By Jess Kraus, J.D. Class of 2021
Covered in dusty dirt, I finally reached my destination at the top of the cliff-like hillside. I looked to my right and saw the small and simplistically beautiful church. To my left, the dirt floor barn that housed a widely attended and rowdy baptismal party the night before. Below, modest houses filled with friendly neighbors. Out in the distance just outside the village, miles and miles of fields. What I did not see were men or boys over the age of 10. Anywhere.
This was my view on a Saturday morning in July of 2015 in La Preciosita, Mexico. I had been participating in a study abroad collaborative in Puebla, Mexico. As part of the program, 8 students from my university in North Carolina and 8 students from UPAEP in Puebla went through two weeks of team building, service work, and leadership development programing in North Carolina. We then traveled together to Puebla, where we completed a course analyzing the multiple perspectives of immigration, volunteered at an orphanage, and went on several field trips to better understand the issues of immigration. A weekend stay in the homes of community members of La Preciosita was one such field trip. We were immediately immersed in the small, rural village. We helped cook meals, we attended Mass, we sat and talked with the women, we attended the aforementioned baptismal party that was nothing short of a village-wide hoedown. What we quickly came to realize was that this community was almost completely reliant on funds sent back from family members working in the United States, usually illegally. What was even more impactful though, was how distraught the community was by this. The pain of not seeing family members for many years, of not knowing if they would ever see them again, was palpable. Some had not heard from their family members and did not know if they were alive. Some did not know where their children were, but prayed every night that they were safe. Still others could not bear to interact with us because even seeing Americans brought such great pain.

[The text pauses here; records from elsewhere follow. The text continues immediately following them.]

(* ===== verification/Admit.v ===== *)
(** Admission of concurrent file system calls to the log (begin_op, log_write
    and end_op of log.c): processes interleave their calls, and the space that
    [begin_op] reserves is enough for every [log_write] that follows. *)

From S2P Require Import Prelude Bio Log Crash.
Local Open Scope Z_scope.

(** * The interleaving of calls

    A configuration is the kernel state and, for each call between its
    [begin_op] and its [end_op], how many times it has called [log_write].
    Between these steps the buffer cache and the disk change in any way. *)

Inductive log_step : lstate * list Z -> lstate * list Z -> Prop :=
| step_begin s s' ops :
    begin_op s = Ok (tt, s') -> log_step (s, ops) (s', ops ++ [0])
| step_write s s' ops c w i :
    ops !! c = Some w -> w < MAXOPBLOCKS -> log_write i s = Ok (tt, s') ->
    log_step (s, ops) (s', <[c := w + 1]> ops)
| step_end s s' ops c w :
    ops !! c = Some w -> end_op s = Ok (tt, s') -> log_step (s, ops) (s', delete c ops)
| step_bio s b' ops :
    log_step (s, ops) (put_bio b' s, ops).

(** Space still reserved by the calls in progress. *)
Definition reserved (ops : list Z) : Z := foldr (fun w acc => (MAXOPBLOCKS - w) + acc) 0 ops.

Record admitted (size : Z) (c : lstate * list Z) : Prop := {
  ad_size : l_size (l_log c.1) = size;
  ad_n : 0 <= lh_n (l_log c.1);
  ad_committing : l_committing (l_log c.1) = false;
  ad_outstanding : l_outstanding (l_log c.1) = Z.of_nat (length c.2);
  ad_ops : Forall (fun w => 0 <= w <= MAXOPBLOCKS) c.2;
  ad_space : lh_n (l_log c.1) + reserved c.2 <= LOGSIZE
}.

Lemma reserved_cons w l : reserved (w :: l) = MAXOPBLOCKS - w + reserved l.
Proof. reflexivity. Qed.
#[local] Opaque reserved.

Lemma reserved_app l l' : reserved (l ++ l') = reserved l + reserved l'.
Proof. induction l as [|w l IH]; simpl; rewrite ?reserved_cons; [reflexivity|lia]. Qed.

Lemma reserved_le l : Forall (fun w => 0 <= w <= MAXOPBLOCKS) l ->
  0 <= reserved l <= Z.of_nat (length l) * MAXOPBLOCKS.
Proof. induction 1; [done|]. rewrite reserved_cons; cbn [length]; unfold MAXOPBLOCKS in *; lia. Qed.

Lemma reserved_insert l c w v : l !! c = Some w -> reserved (<[c := v]> l) = reserved l + w - v.
Proof.
  revert c; induction l as [|x l IH]; intros [|c] E; simpl in *; try discriminate.
  - injection E as ->. rewrite ?reserved_cons; lia.
  - rewrite !reserved_cons, (IH _ E). lia.
Qed.

Lemma reserved_delete l c w : l !! c = Some w -> reserved (delete c l) = reserved l - (MAXOPBLOCKS - w).
Proof.
  revert c; induction l as [|x l IH]; intros [|c] E; simpl in *; try discriminate.
  - injection E as ->. rewrite ?reserved_cons; lia.
  - rewrite !reserved_cons, (IH _ E). lia.
Qed.

(** ** The effect of the operations on the log alone *)

Lemma bio_do_log {A} (m : M bio A) s a s' : bio_do m s = Ok (a, s') -> l_log s' = l_log s.
Proof. unfold bio_do, zoom. destruct (m (l_bio s)) as [[? ?]|?| |]; by intros [= _ <-]. Qed.

Lemma bind_log {A B} (m : M lstate A) (k : A -> M lstate B) :
  (forall s a s', m s = Ok (a, s') -> l_log s' = l_log s) ->
  (forall a s b s', k a s = Ok (b, s') -> l_log s' = l_log s) ->
  forall s b s', bind m k s = Ok (b, s') -> l_log s' = l_log s.
Proof.
  intros Hm Hk s b s' (a & s1 & E1 & E2)%bind_Ok_inv.
  by rewrite (Hk _ _ _ _ E2), (Hm _ _ _ E1).
Qed.

Lemma gets_log {A} (f : lstate -> A) s a s' : gets f s = Ok (a, s') -> l_log s' = l_log s.
Proof. by intros [= _ <-]. Qed.

Ltac keeps_log := repeat (apply bind_log; [first [apply gets_log|apply bio_do_log]|intros ?]);
  try apply bio_do_log.

Lemma write_head_log s a s' : write_head s = Ok (a, s') -> l_log s' = l_log s.
Proof. revert s a s'; unfold write_head. keeps_log. Qed.

Lemma install_trans_log s a s' : install_trans s = Ok (a, s') -> l_log s' = l_log s.
Proof.
  revert s a s'; unfold install_trans; apply bind_log; [apply gets_log|intros lg].
  generalize (Z.to_nat (lh_n lg)), 0%nat; intros k; induction k as [|k IH]; intros tail; simpl.
  - by intros s a s' [= _ <-].
  - keeps_log. apply IH.
Qed.

Lemma write_log_log s a s' : write_log s = Ok (a, s') -> l_log s' = l_log s.
Proof.
  revert s a s'; unfold write_log; apply bind_log; [apply gets_log|intros lg].
  generalize (Z.to_nat (lh_n lg)), 0%nat; intros k; induction k as [|k IH]; intros tail; simpl.
  - by intros s a s' [= _ <-].
  - keeps_log. apply IH.
Qed.

(** [commit] empties the log and changes nothing else of it. *)
Lemma commit_log_n s s' : 0 <= lh_n (l_log s) -> commit s = Ok (tt, s') -> l_log s' = set_n 0 (l_log s).
Proof.
  intros Hn. unfold commit, bind at 1, gets. destruct (lh_n (l_log s) >? 0) eqn:E.
  - intros (? & s1 & E1%write_log_log & (? & s2 & E2%write_head_log & (? & s3 & E3%install_trans_log &
      (? & s4 & E4 & E5%write_head_log)%bind_Ok_inv)%bind_Ok_inv)%bind_Ok_inv)%bind_Ok_inv.
    injection E4 as _ <-. rewrite E5; simpl. by rewrite E3, E2, E1.
  - intros [= <-]. unfold set_n. replace 0 with (lh_n (l_log s)) by lia. by destruct (l_log s).
Qed.

Lemma log_write_log i s s' : log_write i s = Ok (tt, s') ->
  exists n' blocks, l_log s' = set_head n' blocks (l_log s) /\
    lh_n (l_log s) <= n' <= lh_n (l_log s) + 1.
Proof.
  unfold log_write. intros (lg & s1 & E1 & E)%bind_Ok_inv. injection E1 as <- <-.
  destruct (_ || _); [discriminate|]. destruct (_ <? 1); [discriminate|].
  apply bind_Ok_inv in E as (b & s2 & E2%bio_do_log & E).
  apply bind_Ok_inv in E as (? & s3 & E3 & E%bio_do_log). injection E3 as _ <-.
  rewrite E; simpl; rewrite E2. eexists _, _; split; [reflexivity|].
  destruct (_ =? _); lia.
Qed.

Lemma begin_op_log s s' : begin_op s = Ok (tt, s') ->
  l_log s' = set_outstanding (l_outstanding (l_log s) + 1) (l_log s) /\
  lh_n (l_log s) + (l_outstanding (l_log s) + 1) * MAXOPBLOCKS <= LOGSIZE.
Proof.
  unfold begin_op, bind, gets. destruct (l_committing _); [discriminate|].
  destruct (_ >? _) eqn:E; [discriminate|]. intros [= <-]. split; [done|lia].
Qed.

Lemma end_op_log s s' : 0 <= lh_n (l_log s) -> end_op s = Ok (tt, s') ->
  l_log s' = set_outstanding (l_outstanding (l_log s) - 1) (l_log s) \/
  (l_outstanding (l_log s) = 1 /\
   l_log s' = set_committing false (set_n 0 (set_outstanding 0 (l_log s)))).
Proof.
  intros Hn. unfold end_op, updlog, modify, gets, bind at 1 2. cbn -[commit bind].
  destruct (l_committing _) eqn:Ec; [discriminate|].
  destruct (_ =? 0) eqn:Eo; intros H; [right|left; by injection H as <-].
  apply Z.eqb_eq in Eo. split; [lia|].
  apply bind_Ok_inv in H as (? & s1 & E1 & H). injection E1 as _ <-.
  apply bind_Ok_inv in H as ([] & s2 & E2 & H). injection H as <-.
  apply commit_log_n in E2; [|done]. simpl in *. rewrite E2, Eo. by destruct (l_log s).
Qed.

(** Every step preserves the accounting. *)
Lemma log_step_admitted size c c' : admitted size c -> log_step c c' -> admitted size c'.
Proof.
  intros [Hs Hn Hc Ho Hw Hsp] Hst.
  destruct Hst as [s s' ops E|s s' ops k w i Ek Hlt E|s s' ops k w Ek E|s b' ops]; cbn [fst snd] in *.
  - apply begin_op_log in E as [E Hle]. pose proof (reserved_le _ Hw).
    constructor; cbn [fst snd]; rewrite ?E; simpl; try done.
    + rewrite length_app; simpl; lia.
    + apply Forall_app; split; [done|]. repeat constructor; unfold MAXOPBLOCKS; lia.
    + rewrite reserved_app, reserved_cons. change (reserved []) with 0. lia.
  - apply log_write_log in E as (n' & bl & E & Hn').
    constructor; cbn [fst snd]; rewrite ?E; simpl; try done; try lia.
    + by rewrite length_insert.
    + apply Forall_insert; [done|]. pose proof (Forall_lookup_1 _ _ _ _ Hw Ek) as Hk; simpl in Hk; lia.
    + rewrite (reserved_insert _ _ _ _ Ek). lia.
  - pose proof (length_delete ops k (ltac:(by eexists))) as Hl. pose proof (lookup_lt_Some _ _ _ Ek).
    pose proof (Forall_lookup_1 _ _ _ _ Hw Ek) as Hk; simpl in Hk.
    assert (Forall (fun w => 0 <= w <= MAXOPBLOCKS) (delete k ops)) as Hw' by by apply Forall_delete.
    apply end_op_log in E as [E|[Eo E]]; [| |done].
    + constructor; cbn [fst snd]; rewrite ?E; simpl; try done; [lia|].
      rewrite (reserved_delete _ _ _ Ek). lia.
    + assert (delete k ops = []) as -> by (apply nil_length_inv; lia).
      by constructor; cbn [fst snd]; rewrite ?E.
  - by constructor.
Qed.

Definition idle (size : Z) (s : lstate) : Prop :=
  l_size (l_log s) = size /\ lh_n (l_log s) = 0 /\ l_committing (l_log s) = false /\
  l_outstanding (l_log s) = 0.

Lemma reachable_admitted size s c : idle size s -> rtc log_step (s, []) c -> admitted size c.
Proof.
  intros (Hs & Hn & Hc & Ho) Hr. assert (admitted size (s, [])) as Ha.
  { constructor; cbn [fst snd]; try done; [lia|]. rewrite Hn. done. }
  revert Ha; generalize (s, @nil Z) c Hr; clear; intros c0 c Hr.
  induction Hr; eauto using log_step_admitted.
Qed.

(** C5. Admission by [begin_op] is sound: however calls interleave from an idle
    log, if every call does at most MAXOPBLOCKS [log_write]s and the log region
    has more than LOGSIZE blocks, then each of those [log_write]s succeeds: none
    of its panics is reachable. *)
Theorem log_write_admitted size s s1 ops c w i :
  idle size s -> LOGSIZE < size -> rtc log_step (s, []) (s1, ops) ->
  ops !! c = Some w -> w < MAXOPBLOCKS ->
  exists s2, log_write i s1 = Ok (tt, s2).
Proof.
  intros Hi Hsz Hr Hc Hw. destruct (reachable_admitted _ _ _ Hi Hr) as [As An Ac Ao Aw Ap].
  cbn [fst snd] in *. pose proof (reserved_delete _ _ _ Hc) as Hd.
  pose proof (reserved_le _ (Forall_delete _ _ c Aw)). pose proof (lookup_lt_Some _ _ _ Hc).
  unfold log_write, bind at 1, gets.
  replace (_ || _) with false by (symmetry; apply orb_false_iff; split; lia).
  replace (_ <? 1) with false by lia.
  by eexists.
Qed.

(** ** The log that mkfs makes has LOGSIZE blocks

    Its data part has one block less than [begin_op] hands out. *)

(** Updates of block [b] by call number [c]. *)
Fixpoint fill (l : list (nat * Z)) (s : lstate) (ops : list Z) : option (lstate * list Z) :=
  match l with
  | [] => Some (s, ops)
  | (c, b) :: l' =>
      match ops !! c, update_block (b, zero_block) s with
      | Some w, Ok (_, s') => if w <? MAXOPBLOCKS then fill l' s' (<[c := w + 1]> ops) else None
      | _, _ => None
      end
  end.

Lemma bio_do_step {A} (m : M bio A) s a s' ops : bio_do m s = Ok (a, s') -> log_step (s, ops) (s', ops).
Proof. unfold bio_do, zoom. destruct (m (l_bio s)) as [[? b']|?| |]; intros [= _ <-]. constructor. Qed.

Lemma fill_steps l s ops c : fill l s ops = Some c -> rtc log_step (s, ops) c.
Proof.
  revert s ops; induction l as [|[k b] l IH]; intros s ops; cbn [fill]; [by intros [= <-]|].
  destruct (ops !! k) as [w|] eqn:Ek; [|done].
  destruct (update_block _ s) as [[[] s']|?| |] eqn:Eu; try done.
  destruct (w <? MAXOPBLOCKS) eqn:Ew; [|done]. intros Hf%IH.
  unfold update_block in Eu. apply bind_Ok_inv in Eu as (i & s1 & E1 & Eu).
  apply bind_Ok_inv in Eu as ([] & s2 & E2 & Eu). apply bind_Ok_inv in Eu as ([] & s3 & E3 & E4).
  eapply rtc_l; [by eapply bio_do_step|]. eapply rtc_l; [by eapply bio_do_step|].
  eapply rtc_l; [eapply step_write; [exact Ek|lia|exact E3]|].
  eapply rtc_l; [by eapply bio_do_step|exact Hf].
Qed.

Definition three_calls (s0 : lstate) : option (lstate * list Z) :=
  match (do! begin_op in do! begin_op in begin_op) s0 with
  | Ok (_, s) =>
      fill ((fun k => ((k / 10)%nat, 100 + Z.of_nat k)) <$> seq 0 29) s [0; 0; 0]
  | _ => None
  end.

Lemma three_calls_steps s0 s ops : three_calls s0 = Some (s, ops) -> rtc log_step (s0, []) (s, ops).
Proof.
  unfold three_calls. destruct (bind _ _ s0) as [[[] s3]|?| |] eqn:E; try discriminate.
  intros Hf%fill_steps. apply bind_Ok_inv in E as ([] & s1 & E1 & E).
  apply bind_Ok_inv in E as ([] & s2 & E2 & E3).
  eapply rtc_l; [by apply step_begin|]. eapply rtc_l; [by apply step_begin|].
  eapply rtc_l; [by apply step_begin|]. exact Hf.
Qed.

Definition too_big (o : option (lstate * list Z)) : bool :=
  match o with
  | Some (s, ops) =>
      bool_decide (ops = [10; 10; 9]) &&
      match bio_do (bread ROOTDEV 129) s with
      | Ok (i, s') => match log_write i s' with
                      | Panic msg => bool_decide (msg = "too big a transaction"%string)
                      | _ => false
                      end
      | _ => false
      end
  | None => false
  end.

Lemma too_big_panics o : too_big o = true ->
  exists s ops s' i, o = Some (s, ops) /\ ops = [10; 10; 9] /\
    bio_do (bread ROOTDEV 129) s = Ok (i, s') /\ log_write i s' = Panic "too big a transaction".
Proof.
  unfold too_big. destruct o as [[s ops]|]; [|discriminate].
  intros [Ho%bool_decide_eq_true H]%andb_true_iff.
  destruct (bio_do _ s) as [[i s']|?| |] eqn:Eb; try discriminate.
  destruct (log_write i s') as [?|msg| |] eqn:El; try discriminate.
  apply bool_decide_eq_true in H as ->. by exists s, ops, s', i.
Qed.

(** C6. With the log region of LOGSIZE blocks that mkfs writes, admission is one
    block too generous: three calls that [begin_op] admits together, each within
    its MAXOPBLOCKS, reach a state in which the next [log_write] of a call that
    has used 9 of its 10 blocks panics. *)
Theorem log_write_mkfs_panics :
  idle LOGSIZE boot0 /\
  exists s ops s' i, rtc log_step (boot0, []) (s, ops) /\ ops = [10; 10; 9] /\
    bio_do (bread ROOTDEV 129) s = Ok (i, s') /\ log_write i s' = Panic "too big a transaction".
Proof.
  split; [unfold idle; rewrite boot0_log; by vm_compute|].
  assert (too_big (three_calls boot0) = true) as H by (vm_compute; reflexivity).
  destruct (too_big_panics _ H) as (s & ops & s' & i & E & Ho & Eb & El).
  exists s, ops, s', i. exact (conj (three_calls_steps _ _ _ E) (conj Ho (conj Eb El))).
Qed.

(** A log of LOGSIZE + 1 blocks, with one call admitted. *)
Definition roomy : lstate := mklstate (binit 1 true ∅) (set_geometry 2 31 1 log0).

Lemma log_write_admitted_witness :
  exists s2, log_write 0 (put_log (set_outstanding 1 (l_log roomy)) roomy) = Ok (tt, s2).
Proof.
  apply (log_write_admitted 31 roomy _ [0] 0 0); try reflexivity; [by split_and!|].
  apply rtc_once, (step_begin _ _ []). reflexivity.
Defined.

I had countless experiences like this during my three weeks in Puebla. I had conversations with the UPAEP students (who quickly became dear friends) that shattered my previously held views and perceptions. I toured a health clinic struggling to meet the needs of migrant individuals seeking treatment for a countless array of ailments procured along a migratory journey to escape persecution. But there was something special about my time in La Preciosita. It was on that hillside overlooking the village that all of my experiences over the prior five weeks came to a culmination. I realized how passionate I was about the immigration issues I had learned about and that they held a special place in my heart.
At this point, however, I was entering my junior year of college and was pretty firmly set down the road of environmentalism and conservation. My career path did not seem to leave room to explore this newfound passion. And so, it became more of an interest. Years went by. I graduated from school and began working at a nonprofit doing environmental education and community outreach. I pursued law school, always with the goal of doing environmental law. I got involved in environmental law and policy work immediately upon starting at William & Mary. And then, during my 2L year, I heard about the Immigration Clinic. I was intrigued; something lit up inside of me. So, I enrolled in the clinic for my final semester of law school.
I’m really not sure I have the words to describe how working in the Clinic has impacted me over the course of the semester. I’ve spent hours meticulously curating interview questions. I’ve sifted through case files and organized facts into a legal claim. I’ve met with clients and heard their stories. I dove deep down a procedural rabbit hole and came out the other side with a plan to help my client. I’ve drafted an affidavit, memorializing my client’s experiences and tragedies on paper. Yet, none of it has felt like work. It has certainly been challenging at times. There have been many times when I experienced some “firsts” and all of the anxieties that come with them. But through all of it, there was a joy and a passion smoldering in the background.
Looking back over the past semester, I realize this has been some of the most important work I have ever done, but it has also been some of my favorite. There are moments when working on a client’s case will send me back to that hillside in La Preciosita, where the lightbulb went off and the visceral emotions involved with immigration sunk in for the first time. In those moments, and countless others, I am filled with gratitude for the opportunity to work in the Immigration Clinic. First and foremost, gratitude for the opportunity to serve our clients. In addition to that, though, I am grateful for the chance to finally put action to the profound emotion I felt six years ago, for the opportunity to serve and make a meaningful difference, and for the mentorship and guidance to enable me to do so effectively. Working in the Immigration Clinic is an experience that I will take with me for years to come, and one I will certainly seek out again in the future.